Data for processing:
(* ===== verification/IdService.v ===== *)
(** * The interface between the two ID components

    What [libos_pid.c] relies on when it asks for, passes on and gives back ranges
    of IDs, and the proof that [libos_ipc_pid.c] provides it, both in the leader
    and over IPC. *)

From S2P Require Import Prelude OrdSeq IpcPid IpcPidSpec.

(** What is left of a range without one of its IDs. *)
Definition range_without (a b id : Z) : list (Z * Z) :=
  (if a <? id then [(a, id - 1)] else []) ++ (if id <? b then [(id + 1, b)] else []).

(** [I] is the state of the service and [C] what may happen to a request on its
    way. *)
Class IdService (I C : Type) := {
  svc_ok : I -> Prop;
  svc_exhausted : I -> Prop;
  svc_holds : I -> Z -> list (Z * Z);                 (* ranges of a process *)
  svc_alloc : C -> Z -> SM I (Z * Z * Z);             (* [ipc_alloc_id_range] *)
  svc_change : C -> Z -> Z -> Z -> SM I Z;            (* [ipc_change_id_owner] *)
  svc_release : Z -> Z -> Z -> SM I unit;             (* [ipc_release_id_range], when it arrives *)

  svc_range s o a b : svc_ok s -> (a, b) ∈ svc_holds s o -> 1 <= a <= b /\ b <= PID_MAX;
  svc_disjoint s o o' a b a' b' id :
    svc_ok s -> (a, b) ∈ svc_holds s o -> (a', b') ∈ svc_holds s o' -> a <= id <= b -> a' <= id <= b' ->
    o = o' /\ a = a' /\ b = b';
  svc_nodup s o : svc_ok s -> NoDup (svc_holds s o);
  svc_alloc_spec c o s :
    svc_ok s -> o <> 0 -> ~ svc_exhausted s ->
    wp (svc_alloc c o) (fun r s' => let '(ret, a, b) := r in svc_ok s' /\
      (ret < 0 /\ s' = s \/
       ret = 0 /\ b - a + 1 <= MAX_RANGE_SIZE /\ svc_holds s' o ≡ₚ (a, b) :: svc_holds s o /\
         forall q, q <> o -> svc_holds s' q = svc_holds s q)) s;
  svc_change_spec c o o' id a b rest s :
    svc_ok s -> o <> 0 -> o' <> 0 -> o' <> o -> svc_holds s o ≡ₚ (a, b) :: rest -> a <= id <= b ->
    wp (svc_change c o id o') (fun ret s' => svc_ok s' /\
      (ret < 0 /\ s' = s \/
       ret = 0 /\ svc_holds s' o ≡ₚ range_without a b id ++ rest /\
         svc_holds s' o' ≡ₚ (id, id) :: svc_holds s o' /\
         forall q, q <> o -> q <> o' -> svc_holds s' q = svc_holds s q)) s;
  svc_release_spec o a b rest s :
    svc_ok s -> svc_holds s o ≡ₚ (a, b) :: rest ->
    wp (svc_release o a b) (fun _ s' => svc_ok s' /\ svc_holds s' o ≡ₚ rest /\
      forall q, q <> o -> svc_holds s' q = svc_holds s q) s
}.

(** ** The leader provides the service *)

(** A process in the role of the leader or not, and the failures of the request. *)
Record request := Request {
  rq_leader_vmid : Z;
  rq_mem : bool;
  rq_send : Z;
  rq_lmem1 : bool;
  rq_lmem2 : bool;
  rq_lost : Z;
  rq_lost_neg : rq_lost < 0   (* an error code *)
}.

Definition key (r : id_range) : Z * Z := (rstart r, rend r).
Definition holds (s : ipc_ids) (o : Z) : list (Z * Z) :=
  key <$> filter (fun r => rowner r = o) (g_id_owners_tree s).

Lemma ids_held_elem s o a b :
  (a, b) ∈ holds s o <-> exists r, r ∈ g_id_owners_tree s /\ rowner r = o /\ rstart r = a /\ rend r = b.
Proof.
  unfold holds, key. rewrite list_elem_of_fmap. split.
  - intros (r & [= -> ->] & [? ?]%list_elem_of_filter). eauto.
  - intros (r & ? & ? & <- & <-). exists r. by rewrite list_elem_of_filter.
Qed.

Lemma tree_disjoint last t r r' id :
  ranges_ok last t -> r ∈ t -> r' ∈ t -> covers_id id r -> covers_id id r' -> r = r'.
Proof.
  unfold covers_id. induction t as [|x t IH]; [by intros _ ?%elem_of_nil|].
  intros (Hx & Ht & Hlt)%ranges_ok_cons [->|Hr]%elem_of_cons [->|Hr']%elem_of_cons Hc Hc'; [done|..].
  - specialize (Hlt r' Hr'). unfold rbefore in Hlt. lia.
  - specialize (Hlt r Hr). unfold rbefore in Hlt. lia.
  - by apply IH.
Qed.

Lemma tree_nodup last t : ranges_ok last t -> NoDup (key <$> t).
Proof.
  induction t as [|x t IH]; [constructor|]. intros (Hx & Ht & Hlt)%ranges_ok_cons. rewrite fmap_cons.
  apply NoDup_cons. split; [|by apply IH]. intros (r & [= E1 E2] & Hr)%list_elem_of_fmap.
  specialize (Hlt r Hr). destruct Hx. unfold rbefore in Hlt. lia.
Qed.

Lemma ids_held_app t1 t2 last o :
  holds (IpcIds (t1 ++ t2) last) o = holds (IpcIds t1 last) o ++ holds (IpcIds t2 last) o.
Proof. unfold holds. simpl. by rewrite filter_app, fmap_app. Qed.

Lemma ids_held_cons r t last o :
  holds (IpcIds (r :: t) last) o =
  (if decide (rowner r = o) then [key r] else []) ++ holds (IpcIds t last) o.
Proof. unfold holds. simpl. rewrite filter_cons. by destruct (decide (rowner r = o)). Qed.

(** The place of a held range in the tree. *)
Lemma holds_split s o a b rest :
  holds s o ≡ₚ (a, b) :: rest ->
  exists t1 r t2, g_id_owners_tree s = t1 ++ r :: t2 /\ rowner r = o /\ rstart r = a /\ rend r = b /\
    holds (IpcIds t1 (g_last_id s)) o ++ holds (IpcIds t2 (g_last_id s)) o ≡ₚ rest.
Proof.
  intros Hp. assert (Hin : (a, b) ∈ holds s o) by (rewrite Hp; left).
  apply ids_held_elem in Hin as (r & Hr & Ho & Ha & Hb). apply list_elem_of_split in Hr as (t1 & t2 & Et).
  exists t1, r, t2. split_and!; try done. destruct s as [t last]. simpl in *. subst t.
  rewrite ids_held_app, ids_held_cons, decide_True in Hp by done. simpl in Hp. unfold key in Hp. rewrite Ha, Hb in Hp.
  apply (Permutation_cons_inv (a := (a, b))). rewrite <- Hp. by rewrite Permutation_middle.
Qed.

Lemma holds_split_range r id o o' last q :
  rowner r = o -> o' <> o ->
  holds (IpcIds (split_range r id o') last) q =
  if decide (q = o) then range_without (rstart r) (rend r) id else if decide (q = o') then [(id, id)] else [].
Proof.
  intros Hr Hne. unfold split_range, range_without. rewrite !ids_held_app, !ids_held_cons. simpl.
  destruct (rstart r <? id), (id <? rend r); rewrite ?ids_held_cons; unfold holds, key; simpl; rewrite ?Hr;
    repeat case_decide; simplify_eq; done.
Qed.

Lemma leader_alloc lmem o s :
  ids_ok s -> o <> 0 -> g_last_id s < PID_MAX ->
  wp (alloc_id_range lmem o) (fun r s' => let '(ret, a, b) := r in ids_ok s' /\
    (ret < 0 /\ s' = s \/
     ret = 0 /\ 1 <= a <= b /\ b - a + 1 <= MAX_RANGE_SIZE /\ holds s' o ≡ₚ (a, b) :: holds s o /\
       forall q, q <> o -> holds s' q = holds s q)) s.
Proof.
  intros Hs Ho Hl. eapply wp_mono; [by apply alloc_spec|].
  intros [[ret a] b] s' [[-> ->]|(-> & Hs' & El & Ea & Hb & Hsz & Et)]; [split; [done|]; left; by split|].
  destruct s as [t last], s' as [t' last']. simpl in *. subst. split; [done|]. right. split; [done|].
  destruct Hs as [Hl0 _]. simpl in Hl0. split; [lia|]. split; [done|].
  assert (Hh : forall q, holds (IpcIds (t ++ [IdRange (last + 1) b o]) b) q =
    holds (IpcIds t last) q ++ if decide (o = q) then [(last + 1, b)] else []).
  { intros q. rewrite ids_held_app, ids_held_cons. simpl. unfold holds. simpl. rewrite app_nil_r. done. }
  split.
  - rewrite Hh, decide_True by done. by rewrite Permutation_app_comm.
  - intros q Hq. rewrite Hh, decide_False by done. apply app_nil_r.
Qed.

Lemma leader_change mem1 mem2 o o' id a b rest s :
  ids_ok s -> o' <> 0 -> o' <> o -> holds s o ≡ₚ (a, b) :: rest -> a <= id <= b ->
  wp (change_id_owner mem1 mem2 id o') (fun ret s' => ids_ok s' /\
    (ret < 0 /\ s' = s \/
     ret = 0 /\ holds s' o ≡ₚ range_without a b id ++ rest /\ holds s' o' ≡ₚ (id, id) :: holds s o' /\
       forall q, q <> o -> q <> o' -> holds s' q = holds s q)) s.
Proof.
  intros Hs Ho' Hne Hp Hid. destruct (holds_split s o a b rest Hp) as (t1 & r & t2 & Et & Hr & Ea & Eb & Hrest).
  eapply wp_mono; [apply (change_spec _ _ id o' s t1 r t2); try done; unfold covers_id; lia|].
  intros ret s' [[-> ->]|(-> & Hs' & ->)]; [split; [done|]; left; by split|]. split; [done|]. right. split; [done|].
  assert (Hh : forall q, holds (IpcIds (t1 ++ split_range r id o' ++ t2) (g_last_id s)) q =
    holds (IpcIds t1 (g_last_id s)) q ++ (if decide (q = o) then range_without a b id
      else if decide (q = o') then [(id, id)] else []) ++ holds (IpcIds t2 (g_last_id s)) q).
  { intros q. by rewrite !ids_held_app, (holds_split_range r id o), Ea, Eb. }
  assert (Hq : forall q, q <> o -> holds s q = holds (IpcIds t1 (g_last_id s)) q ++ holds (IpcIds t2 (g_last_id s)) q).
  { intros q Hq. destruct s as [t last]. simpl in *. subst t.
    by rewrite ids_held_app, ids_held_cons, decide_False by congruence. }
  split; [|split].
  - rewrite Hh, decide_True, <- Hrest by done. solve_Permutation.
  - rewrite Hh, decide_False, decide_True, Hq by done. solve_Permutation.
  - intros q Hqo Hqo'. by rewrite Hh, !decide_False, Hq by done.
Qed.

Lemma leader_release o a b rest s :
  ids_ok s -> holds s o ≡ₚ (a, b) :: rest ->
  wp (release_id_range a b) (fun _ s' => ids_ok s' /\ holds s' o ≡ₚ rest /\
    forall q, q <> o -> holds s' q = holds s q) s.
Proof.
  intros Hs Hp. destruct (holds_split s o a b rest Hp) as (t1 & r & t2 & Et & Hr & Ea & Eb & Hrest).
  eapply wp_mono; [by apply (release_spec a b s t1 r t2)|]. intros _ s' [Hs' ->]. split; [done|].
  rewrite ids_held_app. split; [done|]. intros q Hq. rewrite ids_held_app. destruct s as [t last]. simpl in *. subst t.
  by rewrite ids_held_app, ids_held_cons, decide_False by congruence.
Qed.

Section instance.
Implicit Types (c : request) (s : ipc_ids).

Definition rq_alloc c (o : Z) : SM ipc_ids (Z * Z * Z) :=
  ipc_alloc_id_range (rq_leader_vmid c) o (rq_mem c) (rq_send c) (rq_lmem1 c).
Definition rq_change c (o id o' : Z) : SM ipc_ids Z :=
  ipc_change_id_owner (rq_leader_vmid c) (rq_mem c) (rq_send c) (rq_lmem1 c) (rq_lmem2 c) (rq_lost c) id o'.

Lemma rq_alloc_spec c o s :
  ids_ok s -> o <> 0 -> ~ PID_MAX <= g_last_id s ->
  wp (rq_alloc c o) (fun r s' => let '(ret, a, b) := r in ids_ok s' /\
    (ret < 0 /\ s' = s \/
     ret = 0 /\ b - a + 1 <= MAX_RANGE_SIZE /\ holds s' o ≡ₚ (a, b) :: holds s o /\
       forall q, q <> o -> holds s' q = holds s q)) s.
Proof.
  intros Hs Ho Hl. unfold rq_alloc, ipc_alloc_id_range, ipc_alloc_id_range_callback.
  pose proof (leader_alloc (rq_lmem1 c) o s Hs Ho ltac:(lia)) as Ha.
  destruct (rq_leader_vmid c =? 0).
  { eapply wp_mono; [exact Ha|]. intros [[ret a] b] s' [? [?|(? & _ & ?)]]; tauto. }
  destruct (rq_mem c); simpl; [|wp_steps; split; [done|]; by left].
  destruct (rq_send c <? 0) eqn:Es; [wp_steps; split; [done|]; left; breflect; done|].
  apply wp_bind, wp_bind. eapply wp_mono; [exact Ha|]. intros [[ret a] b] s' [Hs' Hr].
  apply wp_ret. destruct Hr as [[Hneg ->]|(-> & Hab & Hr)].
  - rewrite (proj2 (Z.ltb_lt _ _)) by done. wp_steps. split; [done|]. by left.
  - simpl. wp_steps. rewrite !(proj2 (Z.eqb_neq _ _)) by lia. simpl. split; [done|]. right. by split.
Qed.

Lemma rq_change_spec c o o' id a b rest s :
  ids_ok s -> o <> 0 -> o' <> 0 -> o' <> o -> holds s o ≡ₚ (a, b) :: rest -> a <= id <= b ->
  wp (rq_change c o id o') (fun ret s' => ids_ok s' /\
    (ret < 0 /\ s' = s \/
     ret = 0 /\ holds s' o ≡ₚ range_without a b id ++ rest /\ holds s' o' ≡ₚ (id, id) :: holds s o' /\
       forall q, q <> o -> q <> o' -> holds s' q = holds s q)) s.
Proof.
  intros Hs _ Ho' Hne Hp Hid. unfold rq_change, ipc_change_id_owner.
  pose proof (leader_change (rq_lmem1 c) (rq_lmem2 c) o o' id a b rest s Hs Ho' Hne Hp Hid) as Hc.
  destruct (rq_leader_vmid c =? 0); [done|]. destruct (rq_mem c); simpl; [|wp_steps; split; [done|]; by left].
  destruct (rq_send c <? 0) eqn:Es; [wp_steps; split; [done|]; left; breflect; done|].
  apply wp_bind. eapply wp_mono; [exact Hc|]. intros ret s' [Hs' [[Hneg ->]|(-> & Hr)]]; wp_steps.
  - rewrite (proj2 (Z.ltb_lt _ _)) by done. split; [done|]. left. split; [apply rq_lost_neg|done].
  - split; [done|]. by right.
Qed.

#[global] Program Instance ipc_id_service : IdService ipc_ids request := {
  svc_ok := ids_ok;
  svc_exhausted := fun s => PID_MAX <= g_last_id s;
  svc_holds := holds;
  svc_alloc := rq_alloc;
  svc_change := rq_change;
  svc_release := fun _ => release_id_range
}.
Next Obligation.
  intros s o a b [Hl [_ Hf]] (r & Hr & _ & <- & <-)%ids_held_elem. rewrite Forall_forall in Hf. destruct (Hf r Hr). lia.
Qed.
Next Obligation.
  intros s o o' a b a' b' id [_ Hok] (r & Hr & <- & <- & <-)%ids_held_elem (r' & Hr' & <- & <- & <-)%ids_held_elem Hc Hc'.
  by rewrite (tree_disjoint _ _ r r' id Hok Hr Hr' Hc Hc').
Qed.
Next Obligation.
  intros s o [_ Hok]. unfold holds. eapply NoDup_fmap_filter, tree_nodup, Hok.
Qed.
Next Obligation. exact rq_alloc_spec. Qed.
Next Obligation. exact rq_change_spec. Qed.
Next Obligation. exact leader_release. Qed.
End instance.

Exercise instructions: Your response should be the lines of the entries above that include the string "bool".

Exercise answer:
  rq_mem : bool;
  rq_lmem1 : bool;
  rq_lmem2 : bool;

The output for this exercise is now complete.